Shah, recently engaged, wasn't crazy about starting married life in a studio.
"We might end up killing each other," he says.
And it's difficult to argue with what he bought. Shah paid $271,000 for his one-bedroom
While a bargain like that can be hard to find, brokers have noticed sellers willing to play let's-make-a-deal.
"The market has definitely softened a bit," says Adam Petrelli, a broker at Bond New York, "And you can negotiate on something that has sat on the market."
Pricier houses in the $2 million range have sold for well under asking price - in at least one case for almost $500,000 under.
"I tell people, 'Don't lower the price, but take what makes you happy,'" says Willie K. Suggs, a broker who has lived in the neighborhood since the 1980s.

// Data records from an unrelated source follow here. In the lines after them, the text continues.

Definition is_ok {A} (m : result A) : bool :=
  match m with Ok _ => true | Err _ => false end.

End Exn.

Import Exn.

Notation "'let*' x := m 'in' k" := (Exn.bind m (fun x => k))
  (at level 10, x name, m at level 200, k at level 200).

(** ** Python values *)

Module Py.

(** What [json.loads] and the request bodies yield. *)
#[warnings="-register-all"]
Inductive pyval :=
| PyNone
| PyBool (b : bool)
| PyInt (z : Z)
| PyFloat (f : float)
| PyStr (s : str)
| PyList (l : list pyval)
| PyDict (d : gmap string pyval).

Abbreviation dict := (gmap string pyval).

(** [d.get(k, dflt)] *)
Definition get (d : dict) (k : string) (dflt : pyval) : pyval :=
  default dflt (d !! k).

(** [float(z)] for an integer: round to nearest even; too large raises. *)
Definition float_of_Z (z : Z) : result float :=
  let f := SF2Prim (binary_normalize prec emax z 0 false) in
  if is_infinity f then Err OverflowError else Ok f.

(** Truth value of an object. *)
Definition truthy_val (v : pyval) : bool :=
  match v with
  | PyNone => false
  | PyBool b => b
  | PyInt z => negb (z =? 0)
  | PyFloat f => negb (is_zero f)
  | PyStr s => truthy s
  | PyList l => match l with [] => false | _ => true end
  | PyDict d => negb (bool_decide (d = ∅))
  end.

Section Builtins.

(** [repr] of floats, lists and dictionaries, and the parser behind
    [float(str)], are the interpreter's; they are taken as given. *)
Variable py_repr : pyval -> str.
Variable float_of_str : str -> option float.

(** [str(v)] *)
Definition py_str (v : pyval) : str :=
  match v with
  | PyStr s => s
  | PyNone => lit "None"
  | PyBool true => lit "True"
  | PyBool false => lit "False"
  | PyInt z => lit (pretty z)
  | _ => py_repr v
  end.

(** [float(v)] *)
Definition py_float (v : pyval) : result float :=
  match v with
  | PyFloat f => Ok f
  | PyInt z => float_of_Z z
  | PyBool true => Ok 1%float
  | PyBool false => Ok 0%float
  | PyStr s =>
      match float_of_str s with
      | Some f => Ok f
      | None => Err (ValueError (lit "could not convert string to float"))
      end
  | PyNone | PyList _ | PyDict _ => Err TypeError
  end.
Lemma sound_trainNetworks c : sound c -> sound (trainNetworks rt c).
Proof.
  intros Hs. destruct (isTraining (app c)) eqn:Ht.
  { unfold trainNetworks. now rewrite Ht. }
  destruct Hs as (Ha & Hm & Hg & Hp).
  destruct (in_session_trainNetworks c Ht Hg) as (Is & Pe & Ea & Em & Eg & En).
  unfold sound. cbn zeta. rewrite Ea, Em, Eg, Pe.
  split; [intros net [= <-]; unfold allocated; rewrite En; cbn; repeat constructor; lia|].
  split; [intros net [= <-]; unfold allocated; rewrite En; cbn; repeat constructor; lia|].
  split.
  - intros net E. specialize (Hg _ E). unfold allocated in *. rewrite En.
    eapply Forall_impl; [exact Hg|]. cbn. intros. lia.
  - intros l [= <-]. split; [reflexivity|]. split; [reflexivity|]. eauto.
Qed.

Lemma sound_mount : sound (mount rt).
Proof.
  unfold mount, createNetwork, alloc.
  cbn [bind ret alloc_with next tensors TF.empty].
  unfold sound. cbn [app engine task pending additionNet multiplicationNet mergedNet].
  split; [intros net [= <-]; unfold allocated; cbn; repeat constructor; lia|].
  split; [intros net [= <-]; unfold allocated; cbn; repeat constructor; lia|].
  split; intros ? [=].
Qed.

Lemma sound_run evs : forall c, sound c -> sound (run rt c evs).
Proof.
  induction evs as [|ev evs IH]; intros c Hc; [exact Hc|].
  rewrite run_cons. apply IH. destruct ev; [now apply sound_trainNetworks|].
  now apply sound_resume.
Qed.

(** X8. The six tensors of the datasets of a session are disposed when
    the session completes, and only then: while the activation is
    pending, and for good once it is rejected, they stay in the engine
    as they were created. *)
Theorem datasets_disposed_on_completion_only (evs : list Event) (k : nat) :
  let c := run rt (mount rt) evs in
  isTraining (app c) = false ->
  let n0 := next (engine c) in
  let c' := run rt c (Click :: repeat Resume k) in
  (task c' = Idle -> datasets_gone n0 (engine c'))
  /\ (task c' <> Idle -> datasets_live n0 (engine c')).
Proof.
  cbn zeta. intros Ht. set (c := run rt (mount rt) evs) in *.
  destruct (sound_run evs _ sound_mount) as (_ & _ & Hg & _). fold c in Hg.
  destruct (in_session_trainNetworks c Ht Hg) as (Is & _).
  rewrite run_cons. cbn [step].
  pose proof (in_session_run (next (engine c)) k _ Is) as Hk.
  unfold in_session in Hk.
  destruct (task (run rt (trainNetworks rt c) (repeat Resume k))).
  - split; [intros _; exact Hk | intros H; now destruct H].
  - split; [discriminate | intros _; apply Hk].
  - split; [discriminate | intros _; apply Hk].
  - split; [discriminate | intros _; apply Hk].
  - split; [discriminate | intros _; apply Hk].
Qed.

(** ** The recorded accuracies *)

Lemma half_epoch_fraction e net d data n h loss acc h' :
  predicts_columns rt ->
  holds h d data -> snd d < next h -> fst d ∉ weights net -> snd d ∉ weights net ->
  hd 0 (Tensor.shape (Dataset.inputs data)) = n ->
  AccuracySpec.column n (Dataset.outputs data) -> (Z.of_nat n < 2 ^ 31)%Z ->
  (let* loss := run_fit rt e net d in
   let* acc := evaluate rt net d in
   ret (loss, acc)) h = (Ok (loss, acc), h') ->
  fraction_of n acc.
Proof.
  intros Hp [Hi Ho] Hlt N1 N2 Hn Hc H31. unfold bind at 1.
  pose proof (run_fit_next rt e net d h) as Fn.
  pose proof (run_fit_other rt e net d h) as Fo.
  destruct (run_fit rt e net d h) as [[loss0|err] h1]; cbn [fst snd] in *; [|discriminate].
  unfold bind.
  destruct (evaluate rt net d h1) as [[acc0|err] h2] eqn:E; [|discriminate].
  cbn [ret]. intros [= _ <- _].
  eapply (evaluate_fraction rt net d data n h1); try eassumption.
  - split; rewrite Fo by assumption; assumption.
  - lia.
Qed.

Lemma recorded_snoc n stats st :
  recorded n stats -> fraction_of n (accuracy st) -> recorded n (stats ++ [st]).
Proof. intros H1 H2. apply Forall_app. split; [exact H1|]. now constructor. Qed.
(** [CopyRecursive] on every directory, wherever it stands. *)
Lemma CopyRecursive_copies_node (n : Node) : copies n.
Proof.
  induction n as [a d|es IH] using Node_ind;
    intros fuel source destination w sparent sname dp D
           Hs Hd Hn Hdp Hname Hno Hdir Hwf Hdepth;
    [discriminate|].
  destruct fuel as [|fuel]; [cbn [depth] in Hdepth; lia|].
  cbn [well_formed] in Hwf.
  apply andb_prop in Hwf as [[Hplain Hdist]%andb_prop Hwfs].
  rewrite forallb_forall in Hplain, Hwfs.
  apply distinct_NoDup in Hdist.
  pose proof (@depth_entries _ _ Hdepth) as Hdeps.
  rewrite Forall_forall in Hdeps, IH.
  pose proof (@section_last_plain_path _ _ _ Hs) as Hlast.
  assert (Hsname : plain_name sname = true).
  { destruct Hs as [_ Hs]. apply Forall_app in Hs as [_ Hs].
    now apply Forall_inv in Hs. }
  pose proof (@plain_path_child _ _ _ Hd Hsname) as Hdest.
  assert (Hsrc_ne : source <> []).
  { intros ->. destruct Hs as [Hs _]. cbn in Hs. injection Hs as Hs.
    now destruct sparent. }
  rewrite copyable_Dir.
  cbn [CopyRecursive]. rewrite Hlast, (@QDir_nonempty _ Hsrc_ne).
  set (dest_path := destination ++ qs "/" ++ sname) in *.
  set (T := fun cur : Entries =>
              update (fs_root w) dp (fun es => es ++ [(sname, Dir cur)])).
  (* the destination directory *)
  destruct (@perform_true (QDir_mkpath_step dest_path) w (T []))
    as (w1 & E1 & R1 & C1 & _ & W1).
  { cbn [apply_step]. now apply (@make_path_new _ _ _ _ _ D). }
  unfold bind at 1. unfold QDir_mkpath. rewrite E1.
  assert (Hsp : forall cur, lookup (T cur) (sparent ++ [sname])
                            = Some (Dir es)).
  { intros cur. eapply T_source_dir; eassumption. }
  assert (Hres : forall cur, resolve (T cur) (fs_cwd w) source
                             = Some (sparent ++ [sname])).
  { intros cur.
    destruct (@lookup_prefix_dir _ _ _ _ (Hsp cur)) as [sib Hsib];
      [discriminate|].
    now apply (@resolve_plain_path _ _ _ _ _ sib). }
  (* the directories *)
  destruct (QDir_entryList_run source (Z.lor QDir_NoDotAndDotDot QDir_Dirs) w1)
    as (w2 & E2 & R2 & C2 & _ & W2).
  unfold bind at 1. rewrite E2.
  change (Z.lor QDir_NoDotAndDotDot QDir_Dirs) with dirs_not_hidden.
  rewrite R1, C1, (@entry_names_visible_dirs _ _ _ _ _ (Hres []) (Hsp [])).
  unfold dirs_of. rewrite <- filter_names.
  change (filter (fun e => is_dir (snd e) && negb (isHidden (fst e))) es)
    with (filter visible_dir es).
  destruct (@copy_dirs_loop (fs_root w) (sparent ++ [sname]) dp sname es D
              source dest_path Hs Hdest Hn Hdp Hname Hno fuel
              (filter visible_dir es) [] w2)
    as (w3 & E3 & H3).
  { now rewrite R2, R1. }
  { cbn [map app]. pose proof (@NoDup_filters visible_dir visible_file es
                                 visible_dir_not_file Hdist) as Hnd.
    now apply NoDup_app_remove_r in Hnd. }
  { apply Forall_forall. intros e [Hin Hvis]%filter_In.
    apply andb_prop in Hvis as [Hvis _].
    repeat split; auto using entry_In. }
  unfold bind at 1.
  match goal with
  | |- context [for_children ?l ?b w2] =>
      assert (E3' : for_children l b w2
                    = Some (forallb (fun e => copyable (snd e))
                              (filter visible_dir es), w3)) by exact E3
  end.
  rewrite E3'. clear E3'.
  destruct (forallb (fun e => copyable (snd e)) (filter visible_dir es));
    cbn [andb]; [|eexists; split; [reflexivity|discriminate]].
  destruct (H3 eq_refl) as (R3 & C3 & W3).
  (* the files *)
  destruct (QDir_entryList_run source (Z.lor QDir_NoDotAndDotDot QDir_Files)
              w3) as (w4 & E4 & R4 & C4 & _ & W4).
  unfold bind at 1. rewrite E4.
  change (Z.lor QDir_NoDotAndDotDot QDir_Files) with files_not_hidden.
  cbn [app] in R3. rewrite R3, C3, C2, C1.
  set (copied := map (fun e => (fst e, copy_of (snd e)))
                   (filter visible_dir es)) in *.
  pose proof (@entry_names_visible_files _ _ _ _ _ (Hres copied) (Hsp copied))
    as Hfiles.
  unfold T in Hfiles. rewrite Hfiles.
  unfold files_of. rewrite <- filter_names.
  change (filter (fun e => is_file (snd e) && negb (isHidden (fst e))) es)
    with (filter visible_file es).
  destruct (@copy_files_loop (fs_root w) (sparent ++ [sname]) dp sname es D
              source dest_path Hs Hdest Hn Hdp Hname Hno
              (filter visible_file es) copied w4)
    as (w5 & E5 & H5).
  { now rewrite R4, R3. }
  { unfold copied. rewrite map_map. cbn [fst].
    exact (@NoDup_filters visible_dir visible_file es
             visible_dir_not_file Hdist). }
  { apply Forall_forall. intros e [Hin Hvis]%filter_In.
    apply andb_prop in Hvis as [Hvis _].
    repeat split; auto using entry_In. }
  exists w5. split; [exact E5|]. intros Hb.
  destruct (H5 Hb) as (R5 & C5 & W5). split.
  - rewrite R5. unfold copied. cbn [copy_of].
    now rewrite !flat_map_filter.
  - split; congruence.
Qed.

And although some might think that they'll get nosebleeds from just how high Hamilton Heights goes (it stretches from 135th street to 155th street, between St. Nicholas Ave. and the river), it has easy access to the A, C, B, D and 1 subway lines
"I timed it yesterday, and it takes 21 minutes door-to-door" to work in Times Square, says Shah.
There are some obvious problems with Hamilton Heights, however.
"My biggest gripe is restaurants," says Vonetta McGee, a broker with The Corcoran Group who lives in the neighborhood. "And I'd like a nightlife."
Indeed, there are far more 99-cent outlets along Broadway than restaurants. ("If you want to make a fortune in Harlem, open a Two Boots," says Amos Levy, a Hamilton Heights resident.) But a new gourmet sandwich shop called Vinegar Hill opened last year next to two new restaurants, Tres Pasos and Café Largo.
Meanwhile, a Starbucks and a Pathmark both recently opened on the Hamilton Heights border
"The Pathmark was huge," says Suggs. "People just couldn't wait for that."
Also missing until recently were new residential buildings. New condo developments such as RiverBridge Court on West 148th Street have sold briskly; the only available unit is a two-bedroom, for $719,000. And there are more coming, including Aqueduct Court on West 152nd Street, with three-bedrooms around 1,000 square feet in the $600,000 range.
Al's old neighborhood is hitting new heights, indeed.